··· Extracted records ···

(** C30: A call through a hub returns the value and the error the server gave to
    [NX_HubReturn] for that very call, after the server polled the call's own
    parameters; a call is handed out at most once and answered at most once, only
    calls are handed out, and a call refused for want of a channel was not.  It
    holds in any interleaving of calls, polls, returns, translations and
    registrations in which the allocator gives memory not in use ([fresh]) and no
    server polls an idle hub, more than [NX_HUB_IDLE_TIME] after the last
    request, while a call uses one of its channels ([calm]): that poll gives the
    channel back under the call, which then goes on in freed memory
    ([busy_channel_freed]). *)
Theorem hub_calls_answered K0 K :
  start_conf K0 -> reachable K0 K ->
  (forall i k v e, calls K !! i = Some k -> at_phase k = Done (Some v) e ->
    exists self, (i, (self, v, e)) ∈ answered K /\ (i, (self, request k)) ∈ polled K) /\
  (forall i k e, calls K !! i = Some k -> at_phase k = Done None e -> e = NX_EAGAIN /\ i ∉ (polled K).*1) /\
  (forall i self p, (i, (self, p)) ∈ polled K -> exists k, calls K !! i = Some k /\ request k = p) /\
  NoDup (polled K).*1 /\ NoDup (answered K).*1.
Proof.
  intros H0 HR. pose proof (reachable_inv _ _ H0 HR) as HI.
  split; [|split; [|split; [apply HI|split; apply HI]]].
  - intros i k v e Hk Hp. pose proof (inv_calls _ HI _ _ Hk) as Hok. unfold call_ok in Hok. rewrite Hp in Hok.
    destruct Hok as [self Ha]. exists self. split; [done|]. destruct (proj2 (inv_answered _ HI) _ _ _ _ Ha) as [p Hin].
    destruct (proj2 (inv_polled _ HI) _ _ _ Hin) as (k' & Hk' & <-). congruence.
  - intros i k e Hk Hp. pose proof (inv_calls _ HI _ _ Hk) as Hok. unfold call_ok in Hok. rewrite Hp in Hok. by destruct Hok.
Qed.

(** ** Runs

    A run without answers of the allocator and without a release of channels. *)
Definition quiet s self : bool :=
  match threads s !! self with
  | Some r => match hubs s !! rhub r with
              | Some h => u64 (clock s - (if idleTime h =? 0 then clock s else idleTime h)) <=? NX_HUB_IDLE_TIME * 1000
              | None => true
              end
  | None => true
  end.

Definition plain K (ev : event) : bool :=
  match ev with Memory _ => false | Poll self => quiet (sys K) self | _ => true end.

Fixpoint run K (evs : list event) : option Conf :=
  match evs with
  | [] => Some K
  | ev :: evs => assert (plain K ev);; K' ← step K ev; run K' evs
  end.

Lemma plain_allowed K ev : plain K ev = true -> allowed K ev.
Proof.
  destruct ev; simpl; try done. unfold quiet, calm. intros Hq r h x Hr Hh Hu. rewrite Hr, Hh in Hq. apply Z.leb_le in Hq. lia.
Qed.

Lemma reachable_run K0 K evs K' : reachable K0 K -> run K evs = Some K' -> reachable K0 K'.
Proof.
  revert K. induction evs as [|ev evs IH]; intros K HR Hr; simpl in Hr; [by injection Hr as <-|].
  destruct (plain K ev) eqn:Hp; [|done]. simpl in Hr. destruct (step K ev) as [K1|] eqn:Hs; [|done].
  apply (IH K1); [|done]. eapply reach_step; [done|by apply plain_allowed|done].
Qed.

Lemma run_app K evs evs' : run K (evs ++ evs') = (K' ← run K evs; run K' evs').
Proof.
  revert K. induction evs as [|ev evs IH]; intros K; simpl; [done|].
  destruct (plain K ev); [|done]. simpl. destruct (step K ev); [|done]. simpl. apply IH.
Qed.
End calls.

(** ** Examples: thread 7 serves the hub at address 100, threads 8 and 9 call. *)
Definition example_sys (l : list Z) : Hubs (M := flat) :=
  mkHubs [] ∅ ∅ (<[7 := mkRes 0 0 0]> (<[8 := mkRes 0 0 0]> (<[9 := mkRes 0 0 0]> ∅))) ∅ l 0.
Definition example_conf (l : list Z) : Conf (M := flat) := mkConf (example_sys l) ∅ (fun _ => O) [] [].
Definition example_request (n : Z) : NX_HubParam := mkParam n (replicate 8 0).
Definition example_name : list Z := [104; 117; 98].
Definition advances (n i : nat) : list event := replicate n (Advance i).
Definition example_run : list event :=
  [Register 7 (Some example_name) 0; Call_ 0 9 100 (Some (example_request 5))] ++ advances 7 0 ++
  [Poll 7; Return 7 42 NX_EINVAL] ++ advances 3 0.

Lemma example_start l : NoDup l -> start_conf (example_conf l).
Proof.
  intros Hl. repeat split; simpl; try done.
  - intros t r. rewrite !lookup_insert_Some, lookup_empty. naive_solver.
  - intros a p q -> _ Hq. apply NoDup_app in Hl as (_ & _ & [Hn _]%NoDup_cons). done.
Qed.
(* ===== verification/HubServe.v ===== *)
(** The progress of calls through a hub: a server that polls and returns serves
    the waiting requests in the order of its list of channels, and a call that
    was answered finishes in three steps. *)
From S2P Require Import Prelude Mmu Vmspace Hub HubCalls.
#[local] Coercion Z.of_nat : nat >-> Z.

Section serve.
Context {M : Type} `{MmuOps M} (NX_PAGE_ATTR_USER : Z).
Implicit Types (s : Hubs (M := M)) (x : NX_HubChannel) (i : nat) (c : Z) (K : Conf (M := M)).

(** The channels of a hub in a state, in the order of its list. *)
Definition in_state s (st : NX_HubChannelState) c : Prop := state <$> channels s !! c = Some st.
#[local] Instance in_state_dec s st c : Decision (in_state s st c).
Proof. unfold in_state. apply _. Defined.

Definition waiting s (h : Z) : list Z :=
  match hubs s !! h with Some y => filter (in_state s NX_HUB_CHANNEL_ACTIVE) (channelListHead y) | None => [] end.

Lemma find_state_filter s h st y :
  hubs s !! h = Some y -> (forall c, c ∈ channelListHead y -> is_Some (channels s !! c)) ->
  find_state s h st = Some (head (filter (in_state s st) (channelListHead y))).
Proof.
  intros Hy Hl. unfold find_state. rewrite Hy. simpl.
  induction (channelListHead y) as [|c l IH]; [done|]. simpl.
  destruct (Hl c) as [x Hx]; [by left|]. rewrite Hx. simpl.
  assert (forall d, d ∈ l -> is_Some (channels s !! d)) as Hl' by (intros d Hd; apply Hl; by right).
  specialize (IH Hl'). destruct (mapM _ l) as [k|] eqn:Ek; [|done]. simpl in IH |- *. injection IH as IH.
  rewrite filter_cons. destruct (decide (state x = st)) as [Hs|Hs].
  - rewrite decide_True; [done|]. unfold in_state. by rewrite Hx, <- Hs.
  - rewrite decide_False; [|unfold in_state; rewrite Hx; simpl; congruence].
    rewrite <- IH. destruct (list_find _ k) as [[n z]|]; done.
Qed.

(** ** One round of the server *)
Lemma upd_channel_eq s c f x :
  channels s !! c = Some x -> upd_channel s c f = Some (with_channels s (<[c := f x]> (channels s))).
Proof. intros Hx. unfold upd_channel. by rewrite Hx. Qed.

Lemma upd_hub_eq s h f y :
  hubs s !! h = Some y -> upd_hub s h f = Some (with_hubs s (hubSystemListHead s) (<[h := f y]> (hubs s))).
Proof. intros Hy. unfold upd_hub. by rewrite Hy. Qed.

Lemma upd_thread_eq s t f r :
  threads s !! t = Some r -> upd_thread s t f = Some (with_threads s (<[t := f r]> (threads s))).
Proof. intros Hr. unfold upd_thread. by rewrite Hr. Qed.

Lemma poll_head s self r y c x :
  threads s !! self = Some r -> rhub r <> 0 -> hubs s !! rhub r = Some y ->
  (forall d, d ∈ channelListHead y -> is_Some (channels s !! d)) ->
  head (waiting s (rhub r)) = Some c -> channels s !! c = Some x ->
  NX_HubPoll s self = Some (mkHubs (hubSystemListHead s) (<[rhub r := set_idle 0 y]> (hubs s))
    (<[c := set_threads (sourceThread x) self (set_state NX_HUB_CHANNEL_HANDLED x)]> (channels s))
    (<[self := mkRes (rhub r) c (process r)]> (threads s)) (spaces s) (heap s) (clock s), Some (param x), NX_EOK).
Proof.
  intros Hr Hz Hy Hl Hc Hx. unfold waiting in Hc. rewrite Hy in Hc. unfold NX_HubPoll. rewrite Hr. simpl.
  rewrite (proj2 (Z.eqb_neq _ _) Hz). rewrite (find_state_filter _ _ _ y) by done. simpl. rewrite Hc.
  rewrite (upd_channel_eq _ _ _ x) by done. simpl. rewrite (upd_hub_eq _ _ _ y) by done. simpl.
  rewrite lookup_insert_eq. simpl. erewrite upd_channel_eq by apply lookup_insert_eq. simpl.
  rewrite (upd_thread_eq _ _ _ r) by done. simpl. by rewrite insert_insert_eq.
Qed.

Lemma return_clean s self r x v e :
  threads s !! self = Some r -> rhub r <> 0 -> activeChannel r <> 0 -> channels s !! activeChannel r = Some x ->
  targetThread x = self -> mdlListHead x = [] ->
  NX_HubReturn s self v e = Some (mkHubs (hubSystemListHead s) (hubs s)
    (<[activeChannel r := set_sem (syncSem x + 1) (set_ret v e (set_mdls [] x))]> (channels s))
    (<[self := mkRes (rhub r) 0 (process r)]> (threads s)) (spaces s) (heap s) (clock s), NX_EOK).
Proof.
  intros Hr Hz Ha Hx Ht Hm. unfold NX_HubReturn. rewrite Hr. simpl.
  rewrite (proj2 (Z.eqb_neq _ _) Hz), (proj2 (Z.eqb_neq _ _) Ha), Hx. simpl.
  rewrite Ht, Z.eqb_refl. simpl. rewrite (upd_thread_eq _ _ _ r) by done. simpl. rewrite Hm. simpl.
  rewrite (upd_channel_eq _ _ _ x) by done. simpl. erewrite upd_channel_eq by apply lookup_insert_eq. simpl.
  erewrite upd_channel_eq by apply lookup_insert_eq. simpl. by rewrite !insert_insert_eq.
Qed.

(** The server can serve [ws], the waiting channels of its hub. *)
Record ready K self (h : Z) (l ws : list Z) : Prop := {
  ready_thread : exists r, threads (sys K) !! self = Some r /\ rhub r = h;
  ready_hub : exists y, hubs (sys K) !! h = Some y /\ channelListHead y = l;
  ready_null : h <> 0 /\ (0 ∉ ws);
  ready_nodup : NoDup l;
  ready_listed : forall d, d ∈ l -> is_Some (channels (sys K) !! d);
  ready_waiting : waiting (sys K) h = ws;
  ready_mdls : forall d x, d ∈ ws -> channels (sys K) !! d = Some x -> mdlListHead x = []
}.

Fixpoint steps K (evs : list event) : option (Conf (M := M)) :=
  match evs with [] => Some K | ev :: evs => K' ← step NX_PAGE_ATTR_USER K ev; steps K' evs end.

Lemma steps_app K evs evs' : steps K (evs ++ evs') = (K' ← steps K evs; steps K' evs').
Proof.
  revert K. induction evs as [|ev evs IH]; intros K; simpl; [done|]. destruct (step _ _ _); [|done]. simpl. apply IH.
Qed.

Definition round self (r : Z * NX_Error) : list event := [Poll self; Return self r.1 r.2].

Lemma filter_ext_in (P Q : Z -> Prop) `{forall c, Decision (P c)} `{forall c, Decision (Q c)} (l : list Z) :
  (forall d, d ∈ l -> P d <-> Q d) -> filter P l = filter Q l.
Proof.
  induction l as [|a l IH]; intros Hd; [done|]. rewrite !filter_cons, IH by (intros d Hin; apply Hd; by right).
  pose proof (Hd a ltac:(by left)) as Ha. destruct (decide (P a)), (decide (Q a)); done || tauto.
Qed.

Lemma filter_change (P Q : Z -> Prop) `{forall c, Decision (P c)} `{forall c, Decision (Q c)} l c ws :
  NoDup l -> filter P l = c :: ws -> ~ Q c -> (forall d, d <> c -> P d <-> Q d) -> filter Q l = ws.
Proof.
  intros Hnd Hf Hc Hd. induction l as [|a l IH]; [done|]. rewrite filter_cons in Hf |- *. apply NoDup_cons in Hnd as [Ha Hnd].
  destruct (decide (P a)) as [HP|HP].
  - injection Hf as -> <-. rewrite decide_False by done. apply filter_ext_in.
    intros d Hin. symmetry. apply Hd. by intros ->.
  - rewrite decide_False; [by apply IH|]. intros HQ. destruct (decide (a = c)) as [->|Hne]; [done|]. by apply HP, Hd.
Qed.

···

◆ Problem to solve: Please work out how many lines of the records contain "replicate" and give only that number.

◆ Finished task: 2